■ **Exercise requirements**: Only one stretch of the data below is wanted: the lines from the one with "cur_context : context;" through the one with "Definition set_unused u", repeated exactly.

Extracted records
##########
(* ===== verification/Kmalloc.v ===== *)
(** * The kernel heap

    kernel/mm/kmalloc.c, with the execution contexts of [Kerror] it consults.  Memory
    blocks are described by nodes in three linked lists; the nodes live in pages of their own.
    Pages come from [km_alloc_range] of the virtual memory manager ([KernelRanges]): new
    ranges never overlap the ones handed out before; when memory is short it panics. *)

From S2P Require Import Prelude Page Kerror.

(** ** Data *)

Record mem_node := MkNode { size : Z; ptr : Z; next : option Z }.
Definition sizeof_mem_node : Z := 12.

(** [ranges]: the address ranges (start, length) taken from the virtual memory manager. *)
Record kheap := MkHeap {
  nodes : gmap Z mem_node;
  used_nodes : option Z;
  free_nodes : option Z;
  unused_nodes : option Z;
  ranges : list (Z * Z);
  data : gmap Z Z;
  cur_context : context;
}.

Definition set_nodes n h := MkHeap n (used_nodes h) (free_nodes h) (unused_nodes h) (ranges h) (data h) (cur_context h).
Definition set_used u h := MkHeap (nodes h) u (free_nodes h) (unused_nodes h) (ranges h) (data h) (cur_context h).
Definition set_free f h := MkHeap (nodes h) (used_nodes h) f (unused_nodes h) (ranges h) (data h) (cur_context h).
Definition set_unused u h := MkHeap (nodes h) (used_nodes h) (free_nodes h) u (ranges h) (data h) (cur_context h).
Definition set_ranges r h := MkHeap (nodes h) (used_nodes h) (free_nodes h) (unused_nodes h) r (data h) (cur_context h).
Definition set_data d h := MkHeap (nodes h) (used_nodes h) (free_nodes h) (unused_nodes h) (ranges h) d (cur_context h).
Definition set_context c h := MkHeap (nodes h) (used_nodes h) (free_nodes h) (unused_nodes h) (ranges h) (data h) c.

(** kernel/context.c on the context of the heap. *)
Definition cx_set (c : context) : M kheap unit := modify (set_context c).
Definition cx_allowed (a : action) : M kheap bool := gets (fun h => allowed (cur_context h) a).
Definition cx_assert_allowed (a : action) : M kheap unit :=
  b ← cx_allowed a; if (b : bool) then mret tt else panic.

(** Two ranges of bytes have no byte in common. *)
Definition apart (r1 r2 : Z * Z) : Prop := r1.1 + r1.2 <= r2.1 \/ r2.1 + r2.2 <= r1.1.

(** What the heap needs of [km_alloc_range(n)]. *)
Class KernelRanges := {
  new_range : list (Z * Z) -> Z -> option Z;
  new_range_fresh rs n a : 0 < n -> new_range rs n = Some a ->
    0 < a /\ a + n * PAGE_SIZE <= 2 ^ 32 /\ Forall (apart (a, n * PAGE_SIZE)) rs;
}.

Section kmalloc.
Context `{KernelRanges}.

Definition km_alloc_range (n : Z) : M kheap Z :=
  h ← get;
  match new_range (ranges h) n with
  | Some a => modify (set_ranges ((a, n * PAGE_SIZE) :: ranges h));; mret a
  | None => panic
  end.

Definition node_at (p : option Z) : M kheap mem_node :=
  h ← get; a ← deref p; deref (nodes h !! a).
Definition put_node (a : Z) (n : mem_node) : M kheap unit :=
  modify (fun h => set_nodes (<[a := n]> (nodes h)) h).

Inductive which := Used | Free | Unused.
Definition head (w : which) (h : kheap) : option Z :=
  match w with Used => used_nodes h | Free => free_nodes h | Unused => unused_nodes h end.
Definition set_head (w : which) (p : option Z) : M kheap unit :=
  modify (match w with Used => set_used p | Free => set_free p | Unused => set_unused p end).

Definition append_node (w : which) (a : Z) : M kheap unit :=
  h ← get;
  n ← node_at (Some a);
  put_node a (MkNode (size n) (ptr n) (head w h));;
  set_head w (Some a).

(** The nodes of a new page, zeroed. *)
Definition nodes_per_page : Z := PAGE_SIZE / sizeof_mem_node.
Definition create_unused_nodes : M kheap Z :=
  a ← km_alloc_range 1;
  mfor nodes_per_page (fun i => put_node (a + i * sizeof_mem_node) (MkNode 0 0 None));;
  mfor nodes_per_page (fun i => append_node Unused (a + i * sizeof_mem_node));;
  mret a.

(** A free node is taken as the new node, whatever memory it describes. *)
Definition create_node (sz p : Z) (is_free : bool) : M kheap Z :=
  h ← get;
  node ← (match free_nodes h with
          | None => create_unused_nodes
          | Some f => n ← node_at (Some f); set_head Free (next n);; mret f
          end);
  n ← node_at (Some node);
  put_node node (MkNode sz p (next n));;
  append_node (if is_free then Free else Used) node;;
  mret node.

(** The search for the first free node that is large enough: [(prev, cur)]. *)
Fixpoint search (fuel : nat) (sz : Z) (prev cur : option Z) : M kheap (option Z * option Z) :=
  match fuel with
  | O => fault
  | S fuel =>
      match cur with
      | None => mret (prev, None)
      | Some c =>
          n ← node_at cur;
          if size n >=? sz then mret (prev, cur) else search fuel sz cur (next n)
      end
  end.

(** [if (!prev) list = cur->next; else prev->next = cur->next]. *)
Definition unlink (w : which) (prev : option Z) (nx : option Z) : M kheap unit :=
  match prev with
  | None => set_head w nx
  | Some p => n ← node_at prev; put_node p (MkNode (size n) (ptr n) nx)
  end.

(** NULL is 0.  The lists hold every node at most once, so that the walks need at most as
    many steps as there are nodes. *)
Definition kmallocu (sz : Z) : M kheap Z :=
  cx_assert_allowed A_DYN_MEM;;
  if sz <? 1 then mret 0
  else
    h ← get;
    r ← search (S (length (map_to_list (nodes h)))) sz None (free_nodes h);
    match r with
    | (_, None) =>
        let num_pages := sz / PAGE_SIZE + (if truth (sz mod PAGE_SIZE) then 1 else 0) in
        p ← km_alloc_range num_pages;
        cur ← create_node sz p false;
        (if u32 (num_pages * PAGE_SIZE) >? sz
         then _ ← create_node (u32 (num_pages * PAGE_SIZE) - sz) (p + sz) true; mret tt
         else mret tt);;
        n ← node_at (Some cur);
        mret (ptr n)
    | (prev, Some cur) =>
        n ← node_at (Some cur);
        unlink Free prev (next n);;
        append_node Used cur;;
        n ← node_at (Some cur);
        (if size n >? sz
         then
           _ ← create_node (size n - sz) (ptr n + sz) true;
           n ← node_at (Some cur);
           put_node cur (MkNode sz (ptr n) (next n))
         else mret tt);;
        n ← node_at (Some cur);
        mret (ptr n)
    end.

(** [CONF_SAFE_KMALLOC] turns NULL into a panic. *)
Definition kmalloc (sz : Z) : M kheap Z :=
  if sz <? 1 then mret 0
  else p ← kmallocu sz; if p =? 0 then panic else mret p.

Fixpoint kfree_loop (fuel : nat) (p : Z) (prev cur : option Z) : M kheap unit :=
  match fuel with
  | O => fault
  | S fuel =>
      match cur with
      | None => mret tt
      | Some c =>
          n ← node_at cur;
          if ptr n =? p then unlink Used prev (next n);; append_node Free c
          else kfree_loop fuel p cur (next n)
      end
  end.
Definition kfree (p : Z) : M kheap unit :=
  h ← get; kfree_loop (S (length (map_to_list (nodes h)))) p None (used_nodes h).

Definition kmemset (p v n : Z) : M kheap unit :=
  modify (fun h => set_data (foldl (fun d i => <[p + i := v]> d) (data h) (seqZ 0 n)) h).
Definition kmemcpy (dst src n : Z) : M kheap unit :=
  modify (fun h => set_data (foldl (fun d i => <[dst + i := default 0 (data h !! (src + i))]> d)
                               (data h) (seqZ 0 n)) h).

Definition kcalloc (num sz : Z) : M kheap Z :=
  let block_size := u32 (num * sz) in
  p ← kmalloc block_size;
  (if p =? 0 then mret tt else kmemset p 0 block_size);;
  mret p.

Fixpoint find_used (fuel : nat) (p : Z) (cur : option Z) : M kheap Z :=
  match fuel with
  | O => fault
  | S fuel =>
      match cur with
      | None => mret 0
      | Some c =>
          n ← node_at cur;
          if ptr n =? p then mret (size n) else find_used fuel p (next n)
      end
  end.

Definition krealloc (p sz : Z) : M kheap Z :=
  if (p =? 0) && (sz =? 0) then mret 0
  else if p =? 0 then kmalloc sz
  else if sz =? 0 then kfree p;; mret 0
  else
    h ← get;
    origs ← find_used (S (length (map_to_list (nodes h)))) p (used_nodes h);
    if origs =? 0 then mret 0
    else
      new_ptr ← kmalloc sz;
      if new_ptr =? 0 then mret 0
      else
        kmemcpy new_ptr p (if sz >? origs then origs else sz);;
        kfree p;;
        mret new_ptr.
End kmalloc.

(** ** The lists *)

(** The nodes [l], in their order, are the list that starts at [p]. *)
Fixpoint nchain (m : gmap Z mem_node) (p : option Z) (l : list Z) : Prop :=
  match l with
  | [] => p = None
  | a :: l => p = Some a /\ exists n, m !! a = Some n /\ nchain m (next n) l
  end.

Lemma nchain_ext m m' l : forall p,
  nchain m p l -> (forall a n, a ∈ l -> m !! a = Some n -> exists n', m' !! a = Some n' /\ next n' = next n) ->
  nchain m' p l.
Proof.
  induction l as [|a l IH]; intros p Hc Hext; [done|].
  destruct Hc as (-> & n & Hn & Hc). split; [done|].
  destruct (Hext a n) as (n' & Hn' & Hnx); [left|done|]. exists n'. split; [done|].
  rewrite Hnx. apply IH; [done|]. intros b nb Hb. apply Hext. by right.
Qed.

Lemma nchain_insert m p l a n : nchain m p l -> a ∉ l -> nchain (<[a := n]> m) p l.
Proof.
  intros Hc Ha. eapply nchain_ext; [exact Hc|]. intros b nb Hb Hnb. exists nb.
  rewrite lookup_insert_ne by (intros ->; done). done.
Qed.

Lemma nchain_in m l : forall p a, nchain m p l -> a ∈ l -> is_Some (m !! a).
Proof.
  induction l as [|b l IH]; intros p a Hc Ha; [by apply not_elem_of_nil in Ha|].
  destruct Hc as (_ & n & Hn & Hc). apply elem_of_cons in Ha as [->|Ha]; eauto.
Qed.

Lemma nchain_length m p l :
  nchain m p l -> NoDup l -> (length l <= length (map_to_list m))%nat.
Proof.
  intros Hc Hnd. rewrite length_map_to_list, <- size_dom.
  rewrite <- (size_list_to_set (C := gset Z) l Hnd). apply subseteq_size.
  intros a Ha. apply elem_of_list_to_set in Ha. apply elem_of_dom. by eapply nchain_in.
Qed.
##########
■ **Exercise output**:
  cur_context : context;
}.

Definition set_nodes n h := MkHeap n (used_nodes h) (free_nodes h) (unused_nodes h) (ranges h) (data h) (cur_context h).
Definition set_used u h := MkHeap (nodes h) u (free_nodes h) (unused_nodes h) (ranges h) (data h) (cur_context h).
Definition set_free f h := MkHeap (nodes h) (used_nodes h) f (unused_nodes h) (ranges h) (data h) (cur_context h).
Definition set_unused u h := MkHeap (nodes h) (used_nodes h) (free_nodes h) u (ranges h) (data h) (cur_context h).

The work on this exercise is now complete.